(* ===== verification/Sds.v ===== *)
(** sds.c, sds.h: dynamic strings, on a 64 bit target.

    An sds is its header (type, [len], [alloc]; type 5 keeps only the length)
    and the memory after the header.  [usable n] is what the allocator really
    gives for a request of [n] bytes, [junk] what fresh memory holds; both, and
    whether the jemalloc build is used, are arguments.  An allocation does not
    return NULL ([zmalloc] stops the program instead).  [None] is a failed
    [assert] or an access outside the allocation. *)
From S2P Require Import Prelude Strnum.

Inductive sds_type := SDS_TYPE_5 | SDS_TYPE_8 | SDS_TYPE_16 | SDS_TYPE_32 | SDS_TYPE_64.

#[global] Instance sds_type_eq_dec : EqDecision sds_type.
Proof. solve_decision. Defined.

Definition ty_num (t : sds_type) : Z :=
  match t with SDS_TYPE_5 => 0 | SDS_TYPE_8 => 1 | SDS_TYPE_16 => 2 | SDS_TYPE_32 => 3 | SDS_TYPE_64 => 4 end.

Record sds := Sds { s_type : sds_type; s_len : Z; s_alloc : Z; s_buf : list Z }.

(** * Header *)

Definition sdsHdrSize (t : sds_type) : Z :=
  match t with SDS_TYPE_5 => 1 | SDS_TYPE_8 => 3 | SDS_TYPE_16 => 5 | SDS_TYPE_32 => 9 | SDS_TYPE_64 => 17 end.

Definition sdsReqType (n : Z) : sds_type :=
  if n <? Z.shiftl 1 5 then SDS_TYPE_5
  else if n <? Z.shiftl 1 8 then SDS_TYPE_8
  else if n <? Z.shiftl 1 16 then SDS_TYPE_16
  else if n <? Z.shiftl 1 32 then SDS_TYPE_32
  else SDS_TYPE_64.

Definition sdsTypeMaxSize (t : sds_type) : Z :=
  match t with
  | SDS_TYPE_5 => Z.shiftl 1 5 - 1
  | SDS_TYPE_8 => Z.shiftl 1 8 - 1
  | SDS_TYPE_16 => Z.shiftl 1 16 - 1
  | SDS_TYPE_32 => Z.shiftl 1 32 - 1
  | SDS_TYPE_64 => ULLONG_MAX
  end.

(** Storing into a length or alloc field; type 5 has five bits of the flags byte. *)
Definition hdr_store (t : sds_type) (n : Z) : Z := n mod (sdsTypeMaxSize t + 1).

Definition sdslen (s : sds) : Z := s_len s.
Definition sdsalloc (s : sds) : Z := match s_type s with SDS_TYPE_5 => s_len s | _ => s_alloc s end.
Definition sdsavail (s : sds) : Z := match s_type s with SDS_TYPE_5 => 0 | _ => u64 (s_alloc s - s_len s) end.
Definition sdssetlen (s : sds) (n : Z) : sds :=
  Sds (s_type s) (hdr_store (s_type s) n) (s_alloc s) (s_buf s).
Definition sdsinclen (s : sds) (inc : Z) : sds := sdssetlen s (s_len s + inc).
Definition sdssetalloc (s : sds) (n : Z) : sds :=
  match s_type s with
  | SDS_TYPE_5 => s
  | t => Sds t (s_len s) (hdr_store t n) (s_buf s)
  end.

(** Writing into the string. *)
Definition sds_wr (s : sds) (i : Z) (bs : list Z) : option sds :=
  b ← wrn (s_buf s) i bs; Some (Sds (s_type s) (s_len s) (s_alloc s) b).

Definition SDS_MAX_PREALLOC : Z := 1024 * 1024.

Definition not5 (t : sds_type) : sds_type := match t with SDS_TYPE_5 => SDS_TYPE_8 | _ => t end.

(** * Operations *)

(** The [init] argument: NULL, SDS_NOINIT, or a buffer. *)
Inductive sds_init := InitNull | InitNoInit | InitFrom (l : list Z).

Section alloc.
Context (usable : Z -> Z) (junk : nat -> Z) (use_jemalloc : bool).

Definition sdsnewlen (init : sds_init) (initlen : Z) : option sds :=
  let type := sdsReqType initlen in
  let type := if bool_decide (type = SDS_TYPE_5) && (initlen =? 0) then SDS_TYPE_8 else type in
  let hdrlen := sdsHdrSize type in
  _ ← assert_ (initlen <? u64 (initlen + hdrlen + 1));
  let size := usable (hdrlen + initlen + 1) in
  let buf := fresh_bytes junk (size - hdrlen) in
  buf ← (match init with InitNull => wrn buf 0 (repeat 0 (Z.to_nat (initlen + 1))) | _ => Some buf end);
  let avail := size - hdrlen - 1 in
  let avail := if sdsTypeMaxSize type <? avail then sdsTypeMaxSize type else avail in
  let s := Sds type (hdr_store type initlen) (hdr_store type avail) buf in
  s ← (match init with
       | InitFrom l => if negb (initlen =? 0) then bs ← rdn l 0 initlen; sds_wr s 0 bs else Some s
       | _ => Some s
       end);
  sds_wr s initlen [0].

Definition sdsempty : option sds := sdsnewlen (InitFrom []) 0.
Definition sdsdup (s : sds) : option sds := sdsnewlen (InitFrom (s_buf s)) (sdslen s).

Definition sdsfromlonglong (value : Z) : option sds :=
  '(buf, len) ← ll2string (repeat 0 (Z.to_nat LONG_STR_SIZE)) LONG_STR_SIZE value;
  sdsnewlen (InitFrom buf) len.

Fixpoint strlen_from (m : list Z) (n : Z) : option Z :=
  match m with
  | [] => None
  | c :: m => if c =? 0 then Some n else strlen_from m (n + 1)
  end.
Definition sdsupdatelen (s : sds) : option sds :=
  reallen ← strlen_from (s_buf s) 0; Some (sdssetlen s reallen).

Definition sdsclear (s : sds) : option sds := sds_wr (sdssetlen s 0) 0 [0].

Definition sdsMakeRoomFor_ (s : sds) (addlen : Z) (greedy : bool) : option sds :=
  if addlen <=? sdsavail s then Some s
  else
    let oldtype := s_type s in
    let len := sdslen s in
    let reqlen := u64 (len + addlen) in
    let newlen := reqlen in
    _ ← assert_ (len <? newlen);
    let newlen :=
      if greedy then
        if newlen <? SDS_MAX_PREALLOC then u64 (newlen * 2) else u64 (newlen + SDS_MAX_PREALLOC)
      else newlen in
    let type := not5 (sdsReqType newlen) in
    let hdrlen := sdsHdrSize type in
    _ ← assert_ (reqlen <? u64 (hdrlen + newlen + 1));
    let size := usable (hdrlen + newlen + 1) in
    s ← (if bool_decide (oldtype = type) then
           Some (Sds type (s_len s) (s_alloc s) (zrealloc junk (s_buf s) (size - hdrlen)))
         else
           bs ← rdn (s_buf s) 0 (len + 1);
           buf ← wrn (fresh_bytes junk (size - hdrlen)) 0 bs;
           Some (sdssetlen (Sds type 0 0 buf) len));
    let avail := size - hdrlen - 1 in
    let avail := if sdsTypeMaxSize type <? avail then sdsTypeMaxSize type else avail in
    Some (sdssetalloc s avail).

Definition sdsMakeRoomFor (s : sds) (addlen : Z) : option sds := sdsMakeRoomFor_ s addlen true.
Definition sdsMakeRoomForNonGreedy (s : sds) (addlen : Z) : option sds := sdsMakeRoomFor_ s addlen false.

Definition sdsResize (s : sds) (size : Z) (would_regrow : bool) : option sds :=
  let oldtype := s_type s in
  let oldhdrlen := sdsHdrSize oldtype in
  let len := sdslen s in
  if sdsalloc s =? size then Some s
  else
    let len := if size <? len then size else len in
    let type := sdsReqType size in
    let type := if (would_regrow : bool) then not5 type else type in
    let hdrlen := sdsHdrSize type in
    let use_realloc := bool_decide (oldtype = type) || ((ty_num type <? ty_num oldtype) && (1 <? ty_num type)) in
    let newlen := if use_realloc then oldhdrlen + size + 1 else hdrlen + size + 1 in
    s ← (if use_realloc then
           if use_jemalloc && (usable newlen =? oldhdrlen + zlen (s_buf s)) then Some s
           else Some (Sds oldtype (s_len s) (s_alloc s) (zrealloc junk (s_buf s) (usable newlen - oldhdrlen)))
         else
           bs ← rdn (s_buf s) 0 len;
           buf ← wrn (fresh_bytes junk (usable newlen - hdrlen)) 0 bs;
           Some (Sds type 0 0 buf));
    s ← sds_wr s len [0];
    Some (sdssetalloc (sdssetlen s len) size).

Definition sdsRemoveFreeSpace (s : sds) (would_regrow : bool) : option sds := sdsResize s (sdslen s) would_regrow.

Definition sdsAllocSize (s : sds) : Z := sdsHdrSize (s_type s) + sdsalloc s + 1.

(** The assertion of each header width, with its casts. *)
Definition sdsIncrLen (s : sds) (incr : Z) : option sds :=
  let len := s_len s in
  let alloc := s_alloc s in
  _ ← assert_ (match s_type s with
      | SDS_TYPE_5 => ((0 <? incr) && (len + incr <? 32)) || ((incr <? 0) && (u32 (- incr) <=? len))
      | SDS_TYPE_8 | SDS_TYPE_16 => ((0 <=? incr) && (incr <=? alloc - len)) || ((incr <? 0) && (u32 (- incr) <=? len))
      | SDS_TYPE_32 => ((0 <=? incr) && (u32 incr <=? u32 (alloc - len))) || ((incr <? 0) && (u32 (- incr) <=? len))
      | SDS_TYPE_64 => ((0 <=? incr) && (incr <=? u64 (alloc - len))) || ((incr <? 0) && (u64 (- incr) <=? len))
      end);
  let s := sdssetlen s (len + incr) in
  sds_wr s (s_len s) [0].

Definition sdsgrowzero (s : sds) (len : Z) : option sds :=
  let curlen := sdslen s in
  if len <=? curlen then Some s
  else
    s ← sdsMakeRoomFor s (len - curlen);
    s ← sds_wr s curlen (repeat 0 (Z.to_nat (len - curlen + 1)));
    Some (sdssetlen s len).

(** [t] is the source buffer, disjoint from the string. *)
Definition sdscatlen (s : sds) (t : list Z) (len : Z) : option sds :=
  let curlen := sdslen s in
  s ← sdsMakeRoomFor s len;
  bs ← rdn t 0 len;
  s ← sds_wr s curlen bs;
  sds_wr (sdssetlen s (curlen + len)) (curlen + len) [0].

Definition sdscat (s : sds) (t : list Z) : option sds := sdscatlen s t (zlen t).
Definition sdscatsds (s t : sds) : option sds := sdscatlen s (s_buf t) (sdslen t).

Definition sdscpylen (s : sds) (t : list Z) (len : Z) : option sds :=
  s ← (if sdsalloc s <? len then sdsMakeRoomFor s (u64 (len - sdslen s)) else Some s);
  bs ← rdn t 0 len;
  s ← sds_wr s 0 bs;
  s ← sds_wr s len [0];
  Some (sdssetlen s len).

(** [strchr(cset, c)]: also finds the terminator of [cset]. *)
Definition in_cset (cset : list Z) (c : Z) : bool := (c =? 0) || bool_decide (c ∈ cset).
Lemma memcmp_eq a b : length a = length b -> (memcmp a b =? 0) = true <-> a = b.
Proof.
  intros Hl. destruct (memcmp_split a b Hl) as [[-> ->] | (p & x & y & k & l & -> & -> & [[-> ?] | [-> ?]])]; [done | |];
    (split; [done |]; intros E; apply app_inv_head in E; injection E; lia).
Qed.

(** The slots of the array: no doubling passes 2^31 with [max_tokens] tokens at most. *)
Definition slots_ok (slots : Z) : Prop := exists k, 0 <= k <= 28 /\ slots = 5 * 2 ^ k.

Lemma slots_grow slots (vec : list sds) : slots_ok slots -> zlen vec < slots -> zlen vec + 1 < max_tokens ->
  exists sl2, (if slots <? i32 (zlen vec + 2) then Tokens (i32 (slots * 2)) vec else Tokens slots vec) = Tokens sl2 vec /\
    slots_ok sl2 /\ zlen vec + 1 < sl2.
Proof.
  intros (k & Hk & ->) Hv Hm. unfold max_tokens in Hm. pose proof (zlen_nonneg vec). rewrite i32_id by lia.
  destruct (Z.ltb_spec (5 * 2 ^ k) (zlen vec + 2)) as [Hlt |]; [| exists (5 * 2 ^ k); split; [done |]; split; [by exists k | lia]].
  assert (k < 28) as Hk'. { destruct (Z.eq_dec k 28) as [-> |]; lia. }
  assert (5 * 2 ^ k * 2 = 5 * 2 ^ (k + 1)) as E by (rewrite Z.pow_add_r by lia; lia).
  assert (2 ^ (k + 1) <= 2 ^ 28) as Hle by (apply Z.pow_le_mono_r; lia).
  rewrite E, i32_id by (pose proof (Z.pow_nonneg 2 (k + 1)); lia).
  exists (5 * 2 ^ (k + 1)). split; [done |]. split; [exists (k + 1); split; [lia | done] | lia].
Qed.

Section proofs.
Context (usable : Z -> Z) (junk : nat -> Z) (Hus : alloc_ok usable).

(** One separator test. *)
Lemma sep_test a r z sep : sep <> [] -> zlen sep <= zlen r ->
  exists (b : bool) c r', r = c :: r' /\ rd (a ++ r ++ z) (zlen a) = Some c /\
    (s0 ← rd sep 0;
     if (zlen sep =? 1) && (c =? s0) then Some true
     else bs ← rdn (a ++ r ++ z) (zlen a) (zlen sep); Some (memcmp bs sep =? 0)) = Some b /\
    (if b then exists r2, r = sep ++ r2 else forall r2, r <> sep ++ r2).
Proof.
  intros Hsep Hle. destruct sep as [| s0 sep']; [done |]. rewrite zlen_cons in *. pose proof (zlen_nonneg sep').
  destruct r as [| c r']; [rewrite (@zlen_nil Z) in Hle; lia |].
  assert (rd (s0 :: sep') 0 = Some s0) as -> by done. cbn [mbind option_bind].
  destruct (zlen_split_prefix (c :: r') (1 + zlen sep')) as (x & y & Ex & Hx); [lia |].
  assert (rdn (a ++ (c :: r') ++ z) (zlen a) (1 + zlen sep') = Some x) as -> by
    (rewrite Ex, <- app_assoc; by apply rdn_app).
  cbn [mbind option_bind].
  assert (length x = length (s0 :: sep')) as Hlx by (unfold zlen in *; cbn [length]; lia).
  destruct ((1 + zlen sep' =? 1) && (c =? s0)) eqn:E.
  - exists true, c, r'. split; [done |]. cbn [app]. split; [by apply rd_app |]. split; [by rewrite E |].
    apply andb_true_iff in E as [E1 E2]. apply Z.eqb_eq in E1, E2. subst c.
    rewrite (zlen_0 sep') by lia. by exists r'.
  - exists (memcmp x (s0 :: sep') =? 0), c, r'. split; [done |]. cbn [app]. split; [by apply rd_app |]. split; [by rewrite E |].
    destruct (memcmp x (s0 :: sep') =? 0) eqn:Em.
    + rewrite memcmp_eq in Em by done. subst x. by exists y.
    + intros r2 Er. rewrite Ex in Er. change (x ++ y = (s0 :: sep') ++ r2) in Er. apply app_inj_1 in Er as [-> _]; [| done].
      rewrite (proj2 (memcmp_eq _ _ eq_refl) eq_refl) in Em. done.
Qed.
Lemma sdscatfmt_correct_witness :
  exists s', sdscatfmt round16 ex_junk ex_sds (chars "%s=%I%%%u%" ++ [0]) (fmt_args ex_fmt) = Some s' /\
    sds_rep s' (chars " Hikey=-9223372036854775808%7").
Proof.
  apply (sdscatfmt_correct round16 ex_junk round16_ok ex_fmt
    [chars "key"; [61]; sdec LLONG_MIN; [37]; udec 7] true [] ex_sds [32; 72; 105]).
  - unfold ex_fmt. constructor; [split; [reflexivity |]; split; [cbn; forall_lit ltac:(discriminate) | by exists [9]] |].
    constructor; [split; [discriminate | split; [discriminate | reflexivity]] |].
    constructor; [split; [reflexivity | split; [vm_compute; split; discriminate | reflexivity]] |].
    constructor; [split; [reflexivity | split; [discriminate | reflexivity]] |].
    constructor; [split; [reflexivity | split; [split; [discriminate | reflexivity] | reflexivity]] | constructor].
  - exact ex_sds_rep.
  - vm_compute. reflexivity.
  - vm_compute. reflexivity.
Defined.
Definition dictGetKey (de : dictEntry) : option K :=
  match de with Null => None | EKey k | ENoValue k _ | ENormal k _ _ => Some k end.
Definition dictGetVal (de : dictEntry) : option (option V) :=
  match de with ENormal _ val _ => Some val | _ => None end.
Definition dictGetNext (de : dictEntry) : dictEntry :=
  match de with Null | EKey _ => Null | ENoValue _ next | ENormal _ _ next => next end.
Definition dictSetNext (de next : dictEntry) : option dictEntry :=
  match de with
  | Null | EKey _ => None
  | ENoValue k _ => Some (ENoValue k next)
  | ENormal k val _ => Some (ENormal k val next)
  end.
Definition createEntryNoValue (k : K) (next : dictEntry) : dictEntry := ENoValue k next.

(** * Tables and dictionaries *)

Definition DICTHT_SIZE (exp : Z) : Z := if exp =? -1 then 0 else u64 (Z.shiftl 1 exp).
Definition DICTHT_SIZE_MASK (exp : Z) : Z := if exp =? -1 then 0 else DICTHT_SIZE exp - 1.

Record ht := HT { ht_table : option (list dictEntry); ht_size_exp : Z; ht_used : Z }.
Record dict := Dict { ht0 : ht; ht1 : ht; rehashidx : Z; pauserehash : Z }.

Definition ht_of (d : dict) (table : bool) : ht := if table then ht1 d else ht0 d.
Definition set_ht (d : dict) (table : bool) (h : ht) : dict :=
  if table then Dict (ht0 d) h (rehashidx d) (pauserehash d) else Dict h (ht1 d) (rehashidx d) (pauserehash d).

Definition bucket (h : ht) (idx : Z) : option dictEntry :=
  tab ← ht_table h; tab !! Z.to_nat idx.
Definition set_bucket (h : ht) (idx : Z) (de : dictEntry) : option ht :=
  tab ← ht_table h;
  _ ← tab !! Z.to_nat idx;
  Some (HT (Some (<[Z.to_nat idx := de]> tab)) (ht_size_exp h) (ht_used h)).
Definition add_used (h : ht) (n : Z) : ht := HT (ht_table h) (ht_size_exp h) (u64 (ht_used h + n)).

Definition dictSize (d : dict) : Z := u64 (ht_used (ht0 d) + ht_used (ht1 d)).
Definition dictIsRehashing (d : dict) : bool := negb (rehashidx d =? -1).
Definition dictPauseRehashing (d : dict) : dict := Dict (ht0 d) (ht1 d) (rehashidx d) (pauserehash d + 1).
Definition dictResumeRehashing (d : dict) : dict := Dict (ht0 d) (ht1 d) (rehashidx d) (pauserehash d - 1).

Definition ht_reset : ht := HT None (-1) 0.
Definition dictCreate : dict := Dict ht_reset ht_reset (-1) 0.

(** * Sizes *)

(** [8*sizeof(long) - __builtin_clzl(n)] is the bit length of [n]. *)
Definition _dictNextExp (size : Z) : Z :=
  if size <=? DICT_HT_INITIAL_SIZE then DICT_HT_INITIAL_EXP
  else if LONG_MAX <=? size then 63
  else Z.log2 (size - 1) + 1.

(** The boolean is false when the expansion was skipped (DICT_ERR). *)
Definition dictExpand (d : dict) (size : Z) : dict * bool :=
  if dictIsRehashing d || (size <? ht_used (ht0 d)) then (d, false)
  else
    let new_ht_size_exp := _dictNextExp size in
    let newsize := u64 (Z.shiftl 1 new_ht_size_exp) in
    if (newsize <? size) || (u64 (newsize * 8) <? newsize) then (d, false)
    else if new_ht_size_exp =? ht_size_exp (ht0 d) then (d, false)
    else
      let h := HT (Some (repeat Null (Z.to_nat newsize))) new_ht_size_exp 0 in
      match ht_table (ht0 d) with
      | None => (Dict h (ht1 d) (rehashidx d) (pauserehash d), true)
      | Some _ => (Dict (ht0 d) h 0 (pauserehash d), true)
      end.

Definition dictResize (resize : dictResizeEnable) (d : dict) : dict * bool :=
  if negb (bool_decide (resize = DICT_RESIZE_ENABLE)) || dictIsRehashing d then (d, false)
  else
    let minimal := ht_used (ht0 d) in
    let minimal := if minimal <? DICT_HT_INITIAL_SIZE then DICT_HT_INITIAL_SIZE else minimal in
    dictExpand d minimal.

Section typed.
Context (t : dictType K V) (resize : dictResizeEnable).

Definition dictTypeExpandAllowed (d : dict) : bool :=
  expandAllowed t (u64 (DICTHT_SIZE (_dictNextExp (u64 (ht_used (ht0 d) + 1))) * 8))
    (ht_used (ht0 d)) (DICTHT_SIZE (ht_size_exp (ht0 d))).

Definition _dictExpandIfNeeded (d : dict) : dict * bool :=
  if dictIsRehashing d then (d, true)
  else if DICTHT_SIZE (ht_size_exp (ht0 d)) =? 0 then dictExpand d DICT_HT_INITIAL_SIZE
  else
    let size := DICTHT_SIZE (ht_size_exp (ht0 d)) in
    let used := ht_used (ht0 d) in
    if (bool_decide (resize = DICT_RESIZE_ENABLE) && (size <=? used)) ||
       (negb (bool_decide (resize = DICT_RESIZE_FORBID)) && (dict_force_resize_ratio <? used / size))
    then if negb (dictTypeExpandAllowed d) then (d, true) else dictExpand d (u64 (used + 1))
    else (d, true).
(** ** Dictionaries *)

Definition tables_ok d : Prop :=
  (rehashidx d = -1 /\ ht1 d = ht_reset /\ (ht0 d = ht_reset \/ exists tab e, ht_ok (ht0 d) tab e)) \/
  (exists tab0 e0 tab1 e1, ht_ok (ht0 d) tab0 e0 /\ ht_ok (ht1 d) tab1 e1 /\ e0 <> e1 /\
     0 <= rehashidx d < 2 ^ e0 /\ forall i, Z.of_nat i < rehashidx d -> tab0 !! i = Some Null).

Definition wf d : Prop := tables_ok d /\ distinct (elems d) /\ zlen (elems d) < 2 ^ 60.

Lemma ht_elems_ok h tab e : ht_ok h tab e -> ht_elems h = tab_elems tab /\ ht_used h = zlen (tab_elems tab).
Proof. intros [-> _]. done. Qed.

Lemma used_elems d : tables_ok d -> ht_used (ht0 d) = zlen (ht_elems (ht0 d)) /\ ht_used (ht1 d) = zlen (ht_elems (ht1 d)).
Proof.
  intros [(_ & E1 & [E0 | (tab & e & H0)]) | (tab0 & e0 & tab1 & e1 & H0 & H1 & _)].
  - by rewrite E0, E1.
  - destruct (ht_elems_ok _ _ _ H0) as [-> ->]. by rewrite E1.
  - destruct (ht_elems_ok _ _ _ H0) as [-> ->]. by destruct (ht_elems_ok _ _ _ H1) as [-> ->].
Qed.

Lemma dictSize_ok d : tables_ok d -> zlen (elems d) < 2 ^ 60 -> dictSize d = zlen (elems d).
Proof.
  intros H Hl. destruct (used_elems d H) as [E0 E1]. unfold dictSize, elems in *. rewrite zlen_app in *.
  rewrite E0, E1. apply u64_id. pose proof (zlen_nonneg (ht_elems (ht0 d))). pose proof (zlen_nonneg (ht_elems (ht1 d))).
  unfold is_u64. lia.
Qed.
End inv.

→ AIM OF THE TASK
Within the listing above, give again exactly every line from the line with "Definition sdsinclen (s" through the line with "let type := sdsReqType initlen in", both included, and no other line.

→ RESULT OF THIS TASK
Definition sdsinclen (s : sds) (inc : Z) : sds := sdssetlen s (s_len s + inc).
Definition sdssetalloc (s : sds) (n : Z) : sds :=
  match s_type s with
  | SDS_TYPE_5 => s
  | t => Sds t (s_len s) (hdr_store t n) (s_buf s)
  end.

(** Writing into the string. *)
Definition sds_wr (s : sds) (i : Z) (bs : list Z) : option sds :=
  b ← wrn (s_buf s) i bs; Some (Sds (s_type s) (s_len s) (s_alloc s) b).

Definition SDS_MAX_PREALLOC : Z := 1024 * 1024.

Definition not5 (t : sds_type) : sds_type := match t with SDS_TYPE_5 => SDS_TYPE_8 | _ => t end.

(** * Operations *)

(** The [init] argument: NULL, SDS_NOINIT, or a buffer. *)
Inductive sds_init := InitNull | InitNoInit | InitFrom (l : list Z).

Section alloc.
Context (usable : Z -> Z) (junk : nat -> Z) (use_jemalloc : bool).

Definition sdsnewlen (init : sds_init) (initlen : Z) : option sds :=
  let type := sdsReqType initlen in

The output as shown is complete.